Tuesday, December 13, 2005

Inner City Economies

QandO is criticizing urban politicos. It starts out about how you would expect:
The truth is that, rather than improving conditions for average residents of their cities, many urban politicians and interest groups have promoted policies that actually exacerbated a metastasizing underclass.
They criticize a lot of Great Society social policies for basically meeting immediate needs without thinking about long term improvement. Valid sure, but not exactly ground breaking.
Local leaders had become convinced that becoming a "port of cool" was the ticket to success. Never mind the grubby fiscal and regulatory basics of encouraging business activity. Instead, city and state leaders adopted Richard Florida's trendy "creative class" theory...
I've noticed this trend before, but I haven't heard it addressed. Cities and sometimes even states are turning their backs on major statewide industries to focus on what are essentially service sectors. Delaware has two major industries, credit card companies and chemical manufacturing. Of the two, chemical companies like DuPont are being left to rot, while the financial service industry is seen as the future.

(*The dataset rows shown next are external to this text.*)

(** The first rejected promise to settle decides the result. *)
Lemma Promise_all_first_rejection (before after : list nat) (k : nat) (e : jsstring) :
  nth_error outcomes k = Some (Thrown e) ->
  no_rejection outcomes before ->
  Promise_all outcomes (before ++ k :: after) = Rejected e.
Proof.
  intros Hk Hno.
  assert (Hne : outcomes <> []) by (intros E; rewrite E in Hk; destruct k; discriminate).
  rewrite Promise_all_app by exact Hne. simpl.
  pose proof (Promise_all_inv outcomes before) as Hinv.
  destruct (Promise_all outcomes before) as [slots|values|e'] eqn:E; simpl in *.
  - rewrite Hk. apply settle_settled. discriminate.
  - exfalso. rewrite Hinv, nth_error_map in Hk.
    destruct (nth_error values k); discriminate.
  - exfalso. destruct Hinv as [k' [Hin Hk']]. exact (Hno k' e' Hin Hk').
Qed.

Lemma set_slot_other (slots : list (option A)) (i j : nat) (v w : A) :
  nth_error (set_slot slots i v) j = Some (Some w) ->
  j = i \/ nth_error slots j = Some (Some w).
Proof.
  revert i j. induction slots as [|s slots IH]; intros i j H.
  - destruct i, j; discriminate.
  - destruct i, j; simpl in *; auto.
    destruct (IH _ _ H) as [->|H']; auto.
Qed.

Lemma set_slot_length (slots : list (option A)) (i : nat) (v : A) :
  length (set_slot slots i v) = length slots.
Proof.
  revert i. induction slots as [|s slots IH]; intros [|i]; simpl; auto.
Qed.

Lemma all_values_all_filled (slots : list (option A)) (values : list A) :
  all_values slots = Some values ->
  forall j, j < length slots -> exists w, nth_error slots j = Some (Some w).
Proof.
  revert values. induction slots as [|s slots IH]; intros values H j Hj; simpl in *; [lia|].
  destruct s as [v|]; [|discriminate].
  destruct (all_values slots) as [vs|] eqn:E; [|discriminate].
  destruct j; simpl; [eauto|]. apply (IH vs eq_refl). lia.
Qed.

Lemma settle_filled (settled : list nat) (st : PromiseState A) (i : nat) :
  filled_inv outcomes settled st ->
  filled_inv outcomes (settled ++ [i]) (settle outcomes st i).
Proof.
  destruct st as [slots|values|e]; simpl; [|intros H j Hj; apply in_or_app; auto|auto].
  intros [Hlen Hfill].
  destruct (nth_error outcomes i) as [[v|e]|] eqn:Ei; simpl; [| exact I |].
  - assert (Hfill' : forall j w, nth_error (set_slot slots i v) j = Some (Some w) ->
                                 In j (settled ++ [i])).
    { intros j w Hj. apply in_or_app. destruct (@set_slot_other slots i j v w Hj) as [->|Hj'].
      - right. now left.
      - left. eauto. }
    destruct (all_values (set_slot slots i v)) as [values|] eqn:Ev; simpl.
    + intros j Hj.
      destruct (@all_values_all_filled _ _ Ev j) as [w Hw].
      * rewrite set_slot_length, Hlen. exact Hj.
      * eauto.
    + split; [now rewrite set_slot_length | exact Hfill'].
  - split; [exact Hlen|]. intros j w Hj. apply in_or_app. left. eauto.
Qed.

Lemma Promise_all_filled (schedule : list nat) :
  filled_inv outcomes schedule (Promise_all outcomes schedule).
Proof.
  unfold Promise_all. destruct outcomes as [|o os] eqn:E; [intros i Hi; simpl in Hi; lia|].
  rewrite <- E.
  assert (H : forall settled st,
             filled_inv outcomes settled st ->
             filled_inv outcomes (settled ++ schedule)
                        (fold_left (settle outcomes) schedule st)).
  { induction schedule as [|i sch IH]; intros settled st Hst; simpl.
    - now rewrite app_nil_r.
    - replace (settled ++ i :: sch) with ((settled ++ [i]) ++ sch)
        by (rewrite <- app_assoc; reflexivity).
      apply IH, settle_filled, Hst. }
  apply (H [] (Pending (map (fun _ => None) outcomes))). simpl.
  split; [apply length_map|].
  intros i v Hi. exfalso. clear - Hi. revert i Hi.
  induction outcomes as [|o os IH]; intros [|i] Hi; simpl in Hi; try discriminate. eauto.
Qed.

(** While a promise has not settled and none has been rejected, the
    result is pending. *)
Lemma Promise_all_pending (schedule : list nat) (i : nat) :
  no_rejection outcomes schedule ->
  i < length outcomes -> ~ In i schedule ->
  exists slots, Promise_all outcomes schedule = Pending slots.
Proof.
  intros Hno Hi Hnot.
  pose proof (Promise_all_filled schedule) as Hf.
  pose proof (Promise_all_inv outcomes schedule) as Hinv.
  destruct (Promise_all outcomes schedule) as [slots|values|e]; simpl in *.
  - eauto.
  - exfalso. exact (Hnot (Hf i Hi)).
  - exfalso. destruct Hinv as [k [Hk Ek]]. exact (Hno k e Hk Ek).
Qed.
End PromiseAllMore.

(* ================================================================== *)
(** ** checkPlagiarism: counts, first failure, pending runs *)
(* ================================================================== *)

Lemma generatePairs_length (documents : list DocumentContent) :
  length (generatePairs documents) = length documents * (length documents - 1) / 2.
Proof.
  rewrite <- (Forall2_length (generatePairs_lookup documents)), pairIndices_rows.
  pose proof (@rows_from_length (length documents) 0 (length documents) eq_refl) as H.
  rewrite <- H, Nat.mul_comm, Nat.div_mul; lia.
Qed.

Section RunCounts.
Variable JSON_parse : jsstring -> option JsValue.
Variable provider : nat -> Request -> Reply.

Lemma start_all_items (I A : Type) (work : (Request -> Reply) -> I -> Async A)
      (items : list I) :
  length (start_all provider work items) = length items.
Proof.
  unfold start_all. rewrite length_map, length_combine, length_seq. apply Nat.min_id.
Qed.

Lemma start_all_Forall (I A : Type) (work : (Request -> Reply) -> I -> Async A)
      (items : list I) (P : Async A -> Prop) :
  (forall g item, P (work g item)) -> Forall P (start_all provider work items).
Proof.
  intros H. unfold start_all. apply Forall_forall. intros t Ht.
  apply in_map_iff in Ht. destruct Ht as [[k item] [<- _]]. apply H.
Qed.

Lemma concat_logs_bounds (A : Type) (tasks : list (Async A)) (lo hi : nat) :
  Forall (fun t => lo <= length (call_log t) <= hi) tasks ->
  lo * length tasks <= length (concat (map (@call_log A) tasks)) <= hi * length tasks.
Proof.
  induction 1 as [|t tasks Ht _ IH]; simpl; [lia|].
  rewrite length_app. lia.
Qed.

Lemma analysisPromises_length (documents : list DocumentContent) (isOnlineCheck : bool) :
  length (analysisPromises JSON_parse provider documents isOnlineCheck)
  = if isOnlineCheck then length documents
    else length documents * (length documents - 1) / 2.
Proof.
  unfold analysisPromises. destruct isOnlineCheck; rewrite start_all_items.
  - reflexivity.
  - apply generatePairs_length.
Qed.

Lemma onlineWork_log_bounds (g : Request -> Reply) (doc : DocumentContent) :
  1 <= length (call_log (onlineWork JSON_parse g doc)) <= 2.
Proof.
  unfold onlineWork, bind, extractTextFromDoc, analyzeContentOnline, call_log.
  destruct (g (ExtractTextRequest doc)) as [response|m]; simpl; [|lia].
  destruct (text response) as [t|]; simpl; [|lia].
  destruct (negb (truthy_string t) || (length (trim t) =? 0)); simpl; lia.
Qed.
End RunCounts.

(** X3.  A pairwise run over [N] documents issues exactly [N*(N-1)/2]
    provider requests, an online run between [N] and [2*N]; a run that
    fulfils returns [N*(N-1)/2] results in pairwise mode and [N] results in
    online mode. *)
Theorem run_counts
        (JSON_parse : jsstring -> option JsValue) (provider : nat -> Request -> Reply)
        (schedule : list nat) (documents : list DocumentContent) :
  let N := length documents in
  length (requests (checkPlagiarism JSON_parse provider schedule documents false))
  = N * (N - 1) / 2
  /\ N <= length (requests (checkPlagiarism JSON_parse provider schedule documents true))
     <= 2 * N
  /\ (forall values,
         result (checkPlagiarism JSON_parse provider schedule documents false)
         = Fulfilled values ->
         length values = N * (N - 1) / 2)
  /\ (forall values,
         result (checkPlagiarism JSON_parse provider schedule documents true)
         = Fulfilled values ->
         length values = N).
Proof.
  intros N. rewrite !checkPlagiarism_await. unfold await_all. cbn [requests result].
  pose proof (analysisPromises_length JSON_parse provider documents false) as Hp.
  pose proof (analysisPromises_length JSON_parse provider documents true) as Ho.
  cbv beta iota in Hp, Ho. fold N in Hp, Ho. revert Hp. generalize (N * (N - 1) / 2) as M.
  intros M Hp.
  assert (Hlen : forall b values,
             Promise_all (map (@outcome _) (analysisPromises JSON_parse provider documents b))
                         schedule = Fulfilled values ->
             length values = length (analysisPromises JSON_parse provider documents b)).
  { intros b values H. apply Promise_all_fulfilled in H.
    rewrite <- (length_map (@outcome _)), H, length_map. reflexivity. }
  split; [|split; [|split]].
  - pose proof (@concat_logs_bounds _ (analysisPromises JSON_parse provider documents false) 1 1)
      as H.
    rewrite Hp in H.
    enough (1 * M <= length
      (concat (map (@call_log _) (analysisPromises JSON_parse provider documents false)))
      <= 1 * M) by lia.
    apply H. unfold analysisPromises. apply start_all_Forall.
    intros g p. unfold pairWork, analyzePair, call_log. simpl. lia.
  - pose proof (@concat_logs_bounds _ (analysisPromises JSON_parse provider documents true) 1 2)
      as H.
    rewrite Ho in H.
    enough (1 * N <= length
      (concat (map (@call_log _) (analysisPromises JSON_parse provider documents true)))
      <= 2 * N) by lia.
    apply H. unfold analysisPromises. apply start_all_Forall.
    intros g doc. apply onlineWork_log_bounds.
  - intros values H. now rewrite (Hlen false values H).
  - intros values H. now rewrite (Hlen true values H).
Qed.

(** X4.  The run is rejected with the error of the first failed work item
    to settle: if the work items settling before item [k] all resolved and
    item [k] threw [e], the run is rejected with [e], whatever settles
    later. *)
Theorem first_failure_is_reported
        (JSON_parse : jsstring -> option JsValue) (provider : nat -> Request -> Reply)
        (documents : list DocumentContent) (isOnlineCheck : bool)
        (before after : list nat) (k : nat) (e : jsstring) :
  let outcomes :=
    map (@outcome _) (analysisPromises JSON_parse provider documents isOnlineCheck) in
  nth_error outcomes k = Some (Thrown e) ->
  no_rejection outcomes before ->
  result (checkPlagiarism JSON_parse provider (before ++ k :: after)
                          documents isOnlineCheck)
  = Rejected e.
Proof.
  intros outcomes Hk Hno. rewrite checkPlagiarism_await. simpl.
  now apply Promise_all_first_rejection.
Qed.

The revitalization of the Wilmington waterfront has not taken the form of bringing in new industry to use old buildings, it has taken the form of shops and boutiques.

I think this is ultimately very foolish. Basic industry is the foundation of the economy. The next tier of finance and transportation is also important. But we are becoming a nation of middlemen. Retail is not where the money is. It is not the productive part of the economy. We need to stop focusing on trendy shopping districts and revitalize the industrial base we have let languish.